O governo iraniano pretende bloquear o Estreito de Ormuz caso ocorram novos bombardeios contra o país nesta quarta-feira (8), informou a emissora estatal Press TV, citando uma autoridade de segurança que não teve o nome revelado.
Segundo essa fonte, Teerã revidará qualquer ofensiva numa proporção mínima de “dois para um” se as ameaças feitas pelo presidente dos Estados Unidos, Donald Trump, durante a cúpula da Otan, forem colocadas em prática.
Passagem estratégica
O Estreito de Ormuz é responsável pelo trânsito de cerca de 20% das exportações globais de petróleo. A rota marítima havia sido reaberta no mês passado, após a assinatura de um memorando de entendimento entre Irã e Estados Unidos.
Ameaças de Washington
Pouco antes do alerta iraniano, Trump declarou a jornalistas que poderia lançar um “grande ataque” contra o Irã ainda nesta noite.
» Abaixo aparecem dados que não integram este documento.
(** *** Invariants of a run of [custom_fit] *)

Lemma history_window (cur : Q) (vs d' : list Q) :
  let p := Z.to_nat (early_stopping_patience hparams) in
  update_history cur (drop (length vs - p) vs) = Ok d' →
  d' = drop (length (vs ++ [cur]) - p) (vs ++ [cur]).
Proof.
  intros p [-> Hne]%update_history_Ok.
  rewrite length_app. cbn [length].
  rewrite length_drop in *. case_bool_decide as Hfull.
  - specialize (Hne Hfull).
    assert (p ≠ 0%nat) as Hp.
    { intros Hp. apply Hne. rewrite Hp, Nat.sub_0_r. apply drop_all. }
    assert (p ≤ length vs)%nat by lia.
    assert (∀ l : list Q, tail l = drop 1 l) as -> by (by intros []).
    rewrite drop_drop, drop_app_le by lia. do 2 f_equal. lia.
  - assert (length vs < p)%nat by lia.
    replace (length vs - p)%nat with 0%nat by lia.
    replace (length vs + 1 - p)%nat with 0%nat by lia. done.
Qed.

Lemma at_epoch_inv (m : Model) (epoch : Z) (s : state) :
  at_epoch m epoch s →
  1 ≤ epoch ∧
  lr s = (if decide (fine_steps (out s) = 0%nat) then m_lr m else fine_lr) ∧
  (flag (use_early_stopping hparams) = true →
   length (monitored (out s)) = Z.to_nat (epoch - 1) ∧
   last_eval_res s
   = drop (length (monitored (out s))
           - Z.to_nat (early_stopping_patience hparams))
          (monitored (out s))).
Proof.
  induction 1 as [|epoch s s' _ (Hge & Hlr & Hhist) Hle Hstep].
  - split; [done|]. unfold Training.custom_start.
    destruct (flag (use_early_stopping hparams)); cbn; split; done.
  - destruct (custom_epoch_Next epoch s s' Hstep) as (Hrate & _ & Hon).
    split; [lia|]. split.
    + destruct Hrate as [[-> ->]|[-> Hlt]]; [done|].
      rewrite decide_False by lia. done.
    + intros Hes. destruct (Hhist Hes) as [Hlen Hd].
      destruct (Hon Hes) as (cur & p & -> & _ & Hup).
      split; [rewrite length_app; cbn; lia|].
      rewrite Hd in Hup. by apply history_window.
Qed.
(** [a] and [b] share no interior point. *)
Definition rect_disjoint (a b : Rect) : Prop :=
  rx a + rw a <= rx b \/ rx b + rw b <= rx a \/
  ry a + rl a <= ry b \/ ry b + rl b <= ry a.

(** Unfold a child of a split to its fields. *)
Ltac split_child H :=
  unfold Node.add_object, Node.new_leaf, Node.new in H;
  cbn [Node.up Node.right] in H;
  injection H as <-;
  unfold region, footprint, rect_inside, rect_overlap, rect_disjoint;
  cbn [Node.x Node.y Node.width Node.length rx ry rw rl].


(** * The same code on binary64

    The node's fields are [const double].  This part repeats the model with
    IEEE binary64 values ([spec_float] at precision 53 and maximal exponent
    1024, round to nearest even), so that rounding, infinities and NaN are
    those of the code. *)

Module Double.

Definition t : Type := spec_float.

Definition prec : Z := 53%Z.
Definition emax : Z := 1024%Z.

Definition zero : t := S754_zero false.

(** [a + b], [a - b], [a <= b] and [a < b] on [double]. *)
Definition add (a b : t) : t := SFadd prec emax a b.
Definition sub (a b : t) : t := SFsub prec emax a b.
Definition leb (a b : t) : bool := SFleb a b.
Definition ltb (a b : t) : bool := SFltb a b.

(** [std::abs]. *)
Definition abs (a : t) : t := SFabs a.

(** [std::max(a, b)]: [(a < b) ? b : a]. *)
Definition max (a b : t) : t := if ltb a b then b else a.

(** The double nearest to an integer. *)
Definition of_Z (z : Z) : t := binary_normalize prec emax z 0%Z false.

(** Finite and greater than zero. *)
Definition positive_finite (a : t) : bool :=
  match a with
  | S754_finite false _ _ => true
  | _ => false
  end.

(** [0 <= a]; false on NaN. *)
Definition nonneg (a : t) : Prop := leb zero a = true.

(** Neither infinite nor NaN. *)
Definition is_finite (a : t) : bool :=
  match a with
  | S754_zero _ | S754_finite _ _ _ => true
  | _ => false
  end.

(** The rational a finite double stands for: [m * 2^e], with its sign. *)
Definition value (a : t) : Q :=
  match a with
  | S754_finite s m e =>
      (if s then - inject_Z (Zpos m) else inject_Z (Zpos m)) * Qpower 2 e
  | _ => 0
  end.

(** The double [a] is finite and stands for exactly [q]: the operation that
    gave [a] did not round, overflow or give NaN. *)
Definition exactly (a : t) (q : Q) : Prop :=
  is_finite a = true /\ value a == q.

End Double.

(** [Object *] with [double] extents. *)
Module DObject.

Record t : Type := mk {
  id : nat;
  width : Double.t;
  length : Double.t
}.

End DObject.

(** [Packer::Node] on [double]. *)
Module DNode.

#[local] Unset Elimination Schemes.
Inductive t : Type :=
  mk (x y width length : Double.t) (up right : option t)
     (object : option DObject.t).
#[local] Set Elimination Schemes.

Definition x (n : t) : Double.t := let 'mk a _ _ _ _ _ _ := n in a.
Definition y (n : t) : Double.t := let 'mk _ a _ _ _ _ _ := n in a.
Definition width (n : t) : Double.t := let 'mk _ _ a _ _ _ _ := n in a.
Definition length (n : t) : Double.t := let 'mk _ _ _ a _ _ _ := n in a.
Definition up (n : t) : option t := let 'mk _ _ _ _ a _ _ := n in a.
Definition right (n : t) : option t := let 'mk _ _ _ _ _ a _ := n in a.
Definition object (n : t) : option DObject.t := let 'mk _ _ _ _ _ _ a := n in a.

(** [Node(x, y, w, l, up = nullptr, right = nullptr)]. *)
Definition new (x y w l : Double.t) (up right : option t) : t :=
  mk x y w l up right None.

Definition new_leaf (x y w l : Double.t) : t := new x y w l None None.

(** [add_object], with the code's four double operations. *)
Definition add_object (n : t) (o : DObject.t) : t :=
  mk (x n) (y n) (width n) (length n)
     (Some (new_leaf (x n) (Double.add (y n) (DObject.length o)) (width n)
                     (Double.sub (length n) (DObject.length o))))
     (Some (new_leaf (Double.add (x n) (DObject.length o)) (y n)
                     (Double.sub (width n) (DObject.width o)) (length n)))
     (Some o).

(** [fits]: [(o->length() <= length) && (o->width() <= width)]. *)
Definition fits (n : t) (o : DObject.t) : bool :=
  Double.leb (DObject.length o) (length n)
  && Double.leb (DObject.width o) (width n).

(** [full]: [object != nullptr]. *)
Definition full (n : t) : bool :=
  match object n with Some _ => true | None => false end.

(** [leaf]: [up == nullptr]. *)
Definition leaf (n : t) : bool :=
  match up n with Some _ => false | None => true end.

Definition child (d : dir) (n : t) : option t :=
  match d with Up => up n | Right => right n end.

Fixpoint get (p : path) (n : t) : option t :=
  match p with
  | [] => Some n
  | d :: p' =>
      match child d n with
      | Some c => get p' c
      | None => None
      end
  end.

Fixpoint update (p : path) (f : t -> t) (n : t) : t :=
  match p with
  | [] => f n
  | Up :: p' =>
      mk (x n) (y n) (width n) (length n)
         (option_map (update p' f) (up n)) (right n) (object n)
  | Right :: p' =>
      mk (x n) (y n) (width n) (length n)
         (up n) (option_map (update p' f) (right n)) (object n)
  end.

Fixpoint Forall (P : t -> Prop) (n : t) : Prop :=
  match n with
  | mk _ _ _ _ u r _ =>
      P n /\
      match u with Some c => Forall P c | None => True end /\
      match r with Some c => Forall P c | None => True end
  end.

End DNode.

(** One call [o->place(x, y)], with [double] coordinates. *)
Record DPlaceCall : Type := mkDPlaceCall {
  dpc_obj : DObject.t;
  dpc_x : Double.t;
  dpc_y : Double.t
}.

(** [class Packer] on [double]. *)
Module DPacker.

(** The failures of [pack]: an item outside the input contract, and a bin
    that cannot be grown to take an item. *)
Inductive error : Type := InvalidItem | GrowthFailure.

Inductive result (A : Type) : Type :=
  | Ok (a : A)
  | Err (e : error).
Arguments Ok {A} a.
Arguments Err {A} e.

Record t : Type := mk {
  objects : list DObject.t;
  root : option DNode.t
}.

Definition new (objs : list DObject.t) : t := mk objs None.

(** Modelled from the spec: the input contract of section 6 and the
    InvalidItem condition of section 7: an item is valid when its width and
    its length are positive and finite; zero, negative, infinite and NaN
    extents are not. *)
Definition is_valid (o : DObject.t) : bool :=
  Double.positive_finite (DObject.width o)
  && Double.positive_finite (DObject.length o).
O presidente norte-americano, que inicialmente disse que o acordo de paz com Teerã “acabou”, depois afirmou não ter certeza de que o tratado será mantido.
Ele também acusou o Irã de ter afundado 28 embarcações na terça-feira (7) e advertiu que os EUA poderiam cortar o fornecimento de energia elétrica e água no país persa, “se necessário”.
Durante a reunião da Otan em Ancara, na Turquia, Trump mencionou a possibilidade de retomar o bloqueio norte-americano ao Estreito de Ormuz. Segundo ele, os países da aliança concordaram em enviar navios caça-minas para garantir a navegação na região.
Ataques recentes
Trump revelou ainda que a Ilha de Kharg — responsável por cerca de 90% das exportações iranianas de petróleo — foi atingida por forças norte-americanas na terça, mas que ordenou que os reservatórios de petróleo permanecessem intactos.
Imagem: Internet
Apesar de um cessar-fogo firmado em junho, o Comando Central dos EUA lançou nova ofensiva contra o Irã na noite de terça, em resposta a ataques contra navios comerciais no Estreito de Ormuz.
Teerã reagiu classificando a ação como “clara violação” do acordo de paz e disparou mísseis contra bases norte-americanas no Bahrein e no Kuwait na madrugada desta quarta. Os dois países árabes, que abrigam instalações militares dos EUA, emitiram alertas de ataque para a população.
Até o momento, não há informações oficiais sobre vítimas ou danos estruturais significativos nos locais atingidos.